Exercise details: Below are the entries; return every line among them that holds the word "Import".

Dataset excerpts:
== == ==
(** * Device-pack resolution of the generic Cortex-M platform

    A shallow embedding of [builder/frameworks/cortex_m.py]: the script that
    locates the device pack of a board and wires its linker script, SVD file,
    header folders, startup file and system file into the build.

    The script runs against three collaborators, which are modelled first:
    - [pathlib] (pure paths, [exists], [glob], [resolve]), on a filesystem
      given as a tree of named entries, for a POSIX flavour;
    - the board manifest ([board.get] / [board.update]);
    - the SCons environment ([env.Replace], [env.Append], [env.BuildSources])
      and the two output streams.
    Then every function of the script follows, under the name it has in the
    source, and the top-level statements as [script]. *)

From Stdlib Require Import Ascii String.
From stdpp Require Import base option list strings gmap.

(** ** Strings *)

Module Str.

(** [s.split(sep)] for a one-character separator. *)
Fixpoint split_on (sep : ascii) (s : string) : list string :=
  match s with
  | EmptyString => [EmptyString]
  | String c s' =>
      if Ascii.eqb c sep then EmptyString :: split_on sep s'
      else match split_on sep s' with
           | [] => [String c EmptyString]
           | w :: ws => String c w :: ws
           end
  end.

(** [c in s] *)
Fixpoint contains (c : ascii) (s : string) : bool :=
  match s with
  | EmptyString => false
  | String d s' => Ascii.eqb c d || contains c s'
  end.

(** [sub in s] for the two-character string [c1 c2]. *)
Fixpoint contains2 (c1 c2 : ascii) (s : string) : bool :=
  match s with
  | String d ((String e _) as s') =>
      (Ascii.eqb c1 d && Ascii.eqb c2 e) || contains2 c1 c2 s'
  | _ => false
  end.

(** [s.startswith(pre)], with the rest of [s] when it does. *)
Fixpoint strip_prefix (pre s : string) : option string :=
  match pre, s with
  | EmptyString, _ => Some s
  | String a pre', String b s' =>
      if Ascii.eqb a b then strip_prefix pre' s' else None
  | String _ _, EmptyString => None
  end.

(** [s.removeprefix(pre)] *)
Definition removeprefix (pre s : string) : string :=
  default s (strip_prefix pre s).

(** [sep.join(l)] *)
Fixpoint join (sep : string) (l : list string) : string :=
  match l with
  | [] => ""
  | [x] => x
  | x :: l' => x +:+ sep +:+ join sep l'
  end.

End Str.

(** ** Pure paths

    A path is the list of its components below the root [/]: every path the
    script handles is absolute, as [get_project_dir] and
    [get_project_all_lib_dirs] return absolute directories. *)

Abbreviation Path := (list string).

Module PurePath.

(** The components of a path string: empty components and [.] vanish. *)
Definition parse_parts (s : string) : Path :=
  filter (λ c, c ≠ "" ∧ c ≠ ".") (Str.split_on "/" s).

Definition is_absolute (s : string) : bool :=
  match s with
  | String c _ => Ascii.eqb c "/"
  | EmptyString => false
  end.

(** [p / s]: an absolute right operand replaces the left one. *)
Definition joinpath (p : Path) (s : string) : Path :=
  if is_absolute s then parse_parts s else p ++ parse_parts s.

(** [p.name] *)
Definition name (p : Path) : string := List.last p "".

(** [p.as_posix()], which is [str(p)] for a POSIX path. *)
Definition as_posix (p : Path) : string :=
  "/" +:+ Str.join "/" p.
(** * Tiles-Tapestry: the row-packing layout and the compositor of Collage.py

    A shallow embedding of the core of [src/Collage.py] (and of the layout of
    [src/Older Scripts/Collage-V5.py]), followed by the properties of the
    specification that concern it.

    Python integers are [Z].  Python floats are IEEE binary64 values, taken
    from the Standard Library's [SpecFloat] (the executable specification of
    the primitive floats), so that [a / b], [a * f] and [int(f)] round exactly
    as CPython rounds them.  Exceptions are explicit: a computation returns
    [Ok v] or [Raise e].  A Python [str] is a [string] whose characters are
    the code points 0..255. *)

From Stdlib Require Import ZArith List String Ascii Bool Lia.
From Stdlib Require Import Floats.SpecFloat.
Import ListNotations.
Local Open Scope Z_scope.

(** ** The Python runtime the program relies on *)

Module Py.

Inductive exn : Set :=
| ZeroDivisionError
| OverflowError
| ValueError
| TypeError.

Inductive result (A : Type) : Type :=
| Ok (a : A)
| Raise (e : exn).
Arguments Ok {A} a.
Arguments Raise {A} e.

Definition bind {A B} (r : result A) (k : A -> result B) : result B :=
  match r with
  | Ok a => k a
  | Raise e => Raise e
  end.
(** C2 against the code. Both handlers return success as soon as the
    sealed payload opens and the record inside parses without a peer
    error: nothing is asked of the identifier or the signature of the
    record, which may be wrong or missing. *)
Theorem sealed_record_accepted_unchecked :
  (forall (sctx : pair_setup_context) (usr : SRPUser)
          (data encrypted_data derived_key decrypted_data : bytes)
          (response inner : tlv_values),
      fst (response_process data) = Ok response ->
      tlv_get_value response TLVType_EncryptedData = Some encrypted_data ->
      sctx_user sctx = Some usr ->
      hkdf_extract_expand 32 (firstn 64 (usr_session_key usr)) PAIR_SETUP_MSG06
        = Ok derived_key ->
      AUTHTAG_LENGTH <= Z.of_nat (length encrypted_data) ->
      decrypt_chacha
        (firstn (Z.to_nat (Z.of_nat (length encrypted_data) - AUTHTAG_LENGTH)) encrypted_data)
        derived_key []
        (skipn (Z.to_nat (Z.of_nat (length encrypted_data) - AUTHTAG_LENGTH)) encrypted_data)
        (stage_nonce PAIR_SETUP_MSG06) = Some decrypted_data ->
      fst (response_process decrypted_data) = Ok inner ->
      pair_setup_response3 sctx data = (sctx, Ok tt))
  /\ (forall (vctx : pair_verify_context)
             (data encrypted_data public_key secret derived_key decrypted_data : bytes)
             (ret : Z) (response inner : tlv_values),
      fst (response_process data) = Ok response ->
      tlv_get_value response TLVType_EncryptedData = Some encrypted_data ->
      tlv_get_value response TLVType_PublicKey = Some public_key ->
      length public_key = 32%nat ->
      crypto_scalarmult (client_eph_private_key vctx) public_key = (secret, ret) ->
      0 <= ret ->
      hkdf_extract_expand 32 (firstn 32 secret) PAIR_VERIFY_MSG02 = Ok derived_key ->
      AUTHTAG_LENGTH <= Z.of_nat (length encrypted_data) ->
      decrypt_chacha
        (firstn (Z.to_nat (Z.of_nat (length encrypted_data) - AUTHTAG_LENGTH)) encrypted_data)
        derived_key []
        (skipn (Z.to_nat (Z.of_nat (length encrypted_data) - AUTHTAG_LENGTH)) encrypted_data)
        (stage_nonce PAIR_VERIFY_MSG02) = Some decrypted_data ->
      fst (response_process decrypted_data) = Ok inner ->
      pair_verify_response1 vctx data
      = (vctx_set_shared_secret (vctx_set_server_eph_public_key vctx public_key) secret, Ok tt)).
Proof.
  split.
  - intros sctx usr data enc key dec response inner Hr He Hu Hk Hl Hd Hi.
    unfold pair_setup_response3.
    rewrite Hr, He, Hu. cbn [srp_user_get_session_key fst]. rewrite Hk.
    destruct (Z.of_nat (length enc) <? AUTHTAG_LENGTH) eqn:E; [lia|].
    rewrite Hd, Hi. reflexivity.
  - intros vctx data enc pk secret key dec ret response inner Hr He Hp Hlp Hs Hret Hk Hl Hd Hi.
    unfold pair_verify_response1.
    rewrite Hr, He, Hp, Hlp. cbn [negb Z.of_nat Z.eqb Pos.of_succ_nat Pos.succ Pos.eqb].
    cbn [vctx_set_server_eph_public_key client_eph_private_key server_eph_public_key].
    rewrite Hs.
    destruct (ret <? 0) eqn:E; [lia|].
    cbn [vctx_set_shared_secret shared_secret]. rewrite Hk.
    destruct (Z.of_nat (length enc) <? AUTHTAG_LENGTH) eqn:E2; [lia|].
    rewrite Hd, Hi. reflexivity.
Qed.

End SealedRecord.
== == ==
Worked solution:
From Stdlib Require Import Ascii String.
From stdpp Require Import base option list strings gmap.
From Stdlib Require Import ZArith List String Ascii Bool Lia.
From Stdlib Require Import Floats.SpecFloat.
Import ListNotations.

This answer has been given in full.